*** Provided records Section Begins ***

(** * justatom: the hello-clustering notebook

    A shallow embedding of the notebook
    [notebook/clustering-tutorials/hello-clustering.ipynb]: the document
    loader [ignite_dataset], the text/label extraction of cell 3, the device
    selector [maybe_cuda_or_mps] and the tabular view builder [prepare2d].

    Python values are a small inductive type, exceptions are an error monad,
    and what the notebook takes from its surroundings (pathlib's
    normalisation, the UTF-8 codec, simplejson's decoder, the module-level
    binding of [embeddings], the polars release in use and its coercion of
    mixed rows) are Section variables: the notebook is verified for every
    one of them. *)

From Stdlib Require Import ZArith String List.
From Stdlib Require Import Floats.PrimFloat.
From stdpp Require Import base list strings gmap pretty.

#[local] Set Warnings "-register-all".
#[local] Open Scope string_scope.

(** ** Python values *)

(** A numpy array of rank 2: its shape and its row-major buffer.  Element
    [(i, j)] sits at offset [i * shape[1] + j]. *)
Record ndarray : Type := NDArray {
  shape : nat * nat;
  buffer : list float
}.

(** What [json.load] can return: None, bool, int, float, str, list, dict.
    A dict keeps its entries in insertion order; the decoder leaves one
    entry per key. *)
Inductive value : Type :=
| VNone
| VBool (b : bool)
| VInt (z : Z)
| VFloat (x : float)
| VStr (s : string)
| VList (items : list value)
| VDict (entries : list (string * value)).

(** What a module-level name of the notebook can be bound to: a plain
    value, an array of rank 2, a list of such objects, or any other object
    that carries a [shape] (an array or a tensor of another rank, a frame),
    known by the dimensions of that shape. *)
Inductive object : Type :=
| OValue (v : value)
| OArray (a : ndarray)
| OList (items : list object)
| OShaped (dims : list nat).

(** What the system finds at a path: a regular file and its bytes, a
    directory, a path that runs through something that is not a directory,
    or an entry the process may not read. *)
Inductive node : Type :=
| Regular (bytes : string)
| Directory
| Blocked
| Denied.

(** ** Exceptions and the error monad *)

Inductive exn : Type :=
| FileNotFoundError (path : string)
| IsADirectoryError (path : string)
| NotADirectoryError (path : string)
| PermissionError (path : string)
| UnicodeDecodeError
| JSONDecodeError
| KeyError (key : string)
| TypeError
| NameError (name : string)
| AttributeError (attr : string)
| IndexError
| ValueError
| OverflowError
| AssertionError (msg : string)
| ColumnNotFoundError (name : string).

Inductive result (A : Type) : Type :=
| Ok (a : A)
| Raise (e : exn).

Arguments Ok {A} a.
Arguments Raise {A} e.

Definition bind {A B : Type} (m : result A) (k : A -> result B) : result B :=
  match m with
  | Ok a => k a
  | Raise e => Raise e
  end.

Notation "'let!' x ':=' m 'in' k" := (bind m (fun x => k))
  (at level 10, x name, m at level 100, k at level 200).

(** ** Subscripts, iteration, truthiness *)

(** [d[k]] on the entries of a dict. *)
Fixpoint dict_get (k : string) (entries : list (string * value)) : option value :=
  match entries with
  | [] => None
  | (k', v) :: rest => if String.eqb k k' then Some v else dict_get k rest
  end.

(** [v[k]] with a string subscript: a dict looks the key up and raises
    KeyError when it is missing; a list or a str takes only integer indices,
    and the other values are not subscriptable at all: TypeError. *)
Definition getitem (v : value) (k : string) : result value :=
  match v with
  | VDict entries =>
      match dict_get k entries with
      | Some x => Ok x
      | None => Raise (KeyError k)
      end
  | _ => Raise TypeError
  end.

(** [for di in v]: the items of a list, the keys of a dict, the characters
    of a str; anything else is not iterable. *)
Definition iter (v : value) : result (list value) :=
  match v with
  | VList items => Ok items
  | VDict entries => Ok (map (fun kv => VStr (fst kv)) entries)
  | VStr s => Ok (map (fun c => VStr (String c EmptyString)) (list_ascii_of_string s))
  | _ => Raise TypeError
  end.

(** [if mask:] for [mask: str = None]: None and the empty string are falsy. *)
Definition truthy (mask : option string) : bool :=
  match mask with
  | None => false
  | Some EmptyString => false
  | Some (String _ _) => true
  end.

(** ** numpy: shape and column slices *)

Definition nrows (a : ndarray) : nat := fst (shape a).
Definition ncols (a : ndarray) : nat := snd (shape a).

(** [a[i, j]], read from the row-major buffer. *)
Definition item (a : ndarray) (i j : nat) : float :=
  nth (i * ncols a + j) (buffer a) 0%float.

(** The scalars of column [j], one per row, top to bottom. *)
Definition column_values (a : ndarray) (j : nat) : list value :=
  map (fun i => VFloat (item a i j)) (seq 0 (nrows a)).

(** [a[:, j]]: IndexError when the array has no column [j]. *)
Definition column (a : ndarray) (j : nat) : result (list value) :=
  if Nat.ltb j (ncols a) then Ok (column_values a j) else Raise IndexError.

(** [o.shape]: the tuple of dimensions of an array or of another shaped
    object; lists and plain values have no such attribute. *)
Definition getattr_shape (o : object) : result (list nat) :=
  match o with
  | OArray a => Ok [nrows a; ncols a]
  | OShaped dims => Ok dims
  | _ => Raise (AttributeError "shape")
  end.

(** [t[i]] on a tuple: IndexError past its end. *)
Definition tuple_index (t : list nat) (i : nat) : result nat :=
  match t !! i with
  | Some d => Ok d
  | None => Raise IndexError
  end.

(** ** Builtins: [zip] and [assert] *)

(** [zip] without the length check: tuples are produced until
    the shortest iterable runs out. *)
Fixpoint zip_shortest (iterables : list (list value)) : list (list value) :=
  match iterables with
  | [] => []
  | it :: rest =>
      match rest with
      | [] => map (fun x => [x]) it
      | _ :: _ => zip_with cons it (zip_shortest rest)
      end
  end.

Definition same_length (iterables : list (list value)) : bool :=
  match iterables with
  | [] => true
  | it :: rest => forallb (fun it' => Nat.eqb (length it') (length it)) rest
  end.

(** [zip] with its [strict] keyword, consumed to the end: with [strict=True]
    iterables of different lengths raise ValueError, with [strict=False]
    the result is cut at the shortest. *)
Definition zip (iterables : list (list value)) (strict : bool)
  : result (list (list value)) :=
  if strict && negb (same_length iterables)
  then Raise ValueError
  else Ok (zip_shortest iterables).

(** [assert cond, msg]: the message is evaluated only when [cond] is false,
    and an exception raised while evaluating it replaces the
    AssertionError. *)
Definition assert_ (cond : bool) (msg : result string) : result unit :=
  if cond then Ok tt else (let! m := msg in Raise (AssertionError m)).

(** A module-level name: NameError when it is not bound. *)
Definition name_lookup (name : string) (binding : option object) : result object :=
  match binding with
  | Some o => Ok o
  | None => Raise (NameError name)
  end.

(** ** polars: frames built from rows *)

Record DataFrame : Type := mkDataFrame {
  columns : list string;
  rows : list (list value)
}.

(** The data types of the notebook's own frame, as its printed head shows
    them: str, i64, f64. *)
Inductive dtype : Type := Utf8 | Int64 | Float64.

Definition dtype_eqb (d d' : dtype) : bool :=
  match d, d' with
  | Utf8, Utf8 | Int64, Int64 | Float64, Float64 => true
  | _, _ => false
  end.

Definition int64 (z : Z) : bool := ((- 2 ^ 63 <=? z) && (z <? 2 ^ 63))%Z.

(** An integer that no integer type of the frame can hold, signed or
    unsigned, up to 128 bits. *)
Definition too_wide (z : Z) : bool := ((z <? - 2 ^ 127) || (2 ^ 128 <=? z))%Z.

(** The type under which a cell is stored as it is: a str, an int of 64
    bits, a float.  Other cells (None, bool, wider ints, lists, dicts) have
    none here. *)
Definition dtype_of (v : value) : option dtype :=
  match v with
  | VStr _ => Some Utf8
  | VInt z => if int64 z then Some Int64 else None
  | VFloat _ => Some Float64
  | _ => None
  end.

(** The same, with every int counted as an integer whatever its size. *)
Definition loose_dtype_of (v : value) : option dtype :=
  match v with
  | VStr _ => Some Utf8
  | VInt _ => Some Int64
  | VFloat _ => Some Float64
  | _ => None
  end.

Definition wide (v : value) : bool :=
  match v with
  | VInt z => too_wide z
  | _ => false
  end.
(** * realm-users-migration: export of App Services users

    A shallow embedding of [src/atlas.ts] and [src/index.ts].  The script
    validates its configuration, logs in, pages through two REST
    resources, normalises the records and either writes an export file or
    prints a summary.

    Layout: models of the runtime (Node's POSIX [path], the date-only
    part of [Date.parse]); the data model; the effects, as a state and
    writer monad over an abstract host that records every console line,
    request, file system call and exit; the functions of [atlas.ts];
    [main] of [index.ts]; two concrete hosts; the vocabulary of the
    statements; the theorems.

    Loops take fuel, one unit per iteration, and a run that has used it
    up is [Pending].  Response bodies have the shape the code reads:
    arrays of records with an [_id], and [data.email] and
    [creation_date] for users, [login_ids] for pending users. *)

From Stdlib Require Import ZArith QArith Lia Ascii String.
From stdpp Require Import base tactics option list strings gmap pretty.

Local Open Scope string_scope.
Local Open Scope list_scope.
Local Open Scope Z_scope.

(** ** Node's [path] module, POSIX flavour

    [index.ts] calls [path.basename], [path.join] and [path.dirname].
    They are modelled on segments: a path is cut at every ['/']. *)
Module Path.

Definition slash : ascii := "/"%char.

(** Cut a string at every ['/']: [a//b] gives [a], the empty string
    and [b]. *)
Fixpoint split_aux (cur : string) (s : string) : list string :=
  match s with
  | EmptyString => [String.rev cur]
  | String c rest =>
      if Ascii.eqb c slash then String.rev cur :: split_aux EmptyString rest
      else split_aux (String c cur) rest
  end.

Definition split (s : string) : list string := split_aux EmptyString s.

Definition nonempty (s : string) : bool := negb (String.eqb s EmptyString).

(** [path.basename(p)]: trailing separators are skipped, then the
    component after the last remaining separator is returned; the empty
    string when the path holds separators only. *)
Definition basename (p : string) : string :=
  List.last (List.filter nonempty (split p)) EmptyString.

(** [normalizeString]: ["."] and empty segments are dropped, [".."]
    removes the segment before it unless there is none or it is itself
    [".."]; then it is kept when [allowAboveRoot] and dropped otherwise.
    [acc] is the stack of resolved segments, innermost first. *)
Fixpoint normalize_segments (allowAboveRoot : bool) (acc : list string)
    (segs : list string) : list string :=
  match segs with
  | [] => List.rev acc
  | seg :: rest =>
      if String.eqb seg EmptyString || String.eqb seg "." then
        normalize_segments allowAboveRoot acc rest
      else if String.eqb seg ".." then
        match acc with
        | top :: acc' =>
            if String.eqb top ".." then
              normalize_segments allowAboveRoot
                (if allowAboveRoot then ".." :: acc else acc) rest
            else normalize_segments allowAboveRoot acc' rest
        | [] =>
            normalize_segments allowAboveRoot
              (if allowAboveRoot then [".."] else []) rest
        end
      else normalize_segments allowAboveRoot (seg :: acc) rest
  end.

Definition starts_with_slash (p : string) : bool :=
  match p with
  | String c _ => Ascii.eqb c slash
  | EmptyString => false
  end.

Definition ends_with_slash (p : string) : bool :=
  starts_with_slash (String.rev p).

(** [path.normalize(p)]. *)
Definition normalize (p : string) : string :=
  if String.eqb p EmptyString then "."
  else
    let isAbsolute := starts_with_slash p in
    let trailingSeparator := ends_with_slash p in
    let body :=
      String.concat "/" (normalize_segments (negb isAbsolute) [] (split p)) in
    if String.eqb body EmptyString then
      if isAbsolute then "/" else if trailingSeparator then "./" else "."
    else
      let body' := if trailingSeparator then body +:+ "/" else body in
      if isAbsolute then "/" +:+ body' else body'.

(** [path.join(...args)]: the non-empty arguments are glued with ['/']
    and the result is normalised; ["."] when nothing is left. *)
Definition join (args : list string) : string :=
  match List.filter nonempty args with
  | [] => "."
  | parts => normalize (String.concat "/" parts)
  end.

Fixpoint drop_while (f : ascii -> bool) (l : list ascii) : list ascii :=
  match l with
  | [] => []
  | c :: rest => if f c then drop_while f rest else l
  end.

(** [path.dirname(p)]: scanning from the right and never looking at the
    first character, trailing separators are skipped, then the last
    component; what is left of the separator before it is returned. *)
Definition dirname (p : string) : string :=
  match list_ascii_of_string p with
  | [] => "."
  | c0 :: cs =>
      let hasRoot := Ascii.eqb c0 slash in
      let r1 := drop_while (fun c => Ascii.eqb c slash) (List.rev cs) in
      let r2 := drop_while (fun c => negb (Ascii.eqb c slash)) r1 in
      match r2 with
      | [] => if hasRoot then "/" else "."
      | _ :: before =>
          if hasRoot && Nat.eqb (List.length before) 0 then "//"
          else string_of_list_ascii (c0 :: List.rev before)
      end
  end.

*** Provided records Section Ends ***

Reproduce the entries above exactly, but only the lines between the line holding "(bytes : string)" and the line holding "items => Ok items", inclusive.

| Regular (bytes : string)
| Directory
| Blocked
| Denied.

(** ** Exceptions and the error monad *)

Inductive exn : Type :=
| FileNotFoundError (path : string)
| IsADirectoryError (path : string)
| NotADirectoryError (path : string)
| PermissionError (path : string)
| UnicodeDecodeError
| JSONDecodeError
| KeyError (key : string)
| TypeError
| NameError (name : string)
| AttributeError (attr : string)
| IndexError
| ValueError
| OverflowError
| AssertionError (msg : string)
| ColumnNotFoundError (name : string).

Inductive result (A : Type) : Type :=
| Ok (a : A)
| Raise (e : exn).

Arguments Ok {A} a.
Arguments Raise {A} e.

Definition bind {A B : Type} (m : result A) (k : A -> result B) : result B :=
  match m with
  | Ok a => k a
  | Raise e => Raise e
  end.

Notation "'let!' x ':=' m 'in' k" := (bind m (fun x => k))
  (at level 10, x name, m at level 100, k at level 200).

(** ** Subscripts, iteration, truthiness *)

(** [d[k]] on the entries of a dict. *)
Fixpoint dict_get (k : string) (entries : list (string * value)) : option value :=
  match entries with
  | [] => None
  | (k', v) :: rest => if String.eqb k k' then Some v else dict_get k rest
  end.

(** [v[k]] with a string subscript: a dict looks the key up and raises
    KeyError when it is missing; a list or a str takes only integer indices,
    and the other values are not subscriptable at all: TypeError. *)
Definition getitem (v : value) (k : string) : result value :=
  match v with
  | VDict entries =>
      match dict_get k entries with
      | Some x => Ok x
      | None => Raise (KeyError k)
      end
  | _ => Raise TypeError
  end.

(** [for di in v]: the items of a list, the keys of a dict, the characters
    of a str; anything else is not iterable. *)
Definition iter (v : value) : result (list value) :=
  match v with
  | VList items => Ok items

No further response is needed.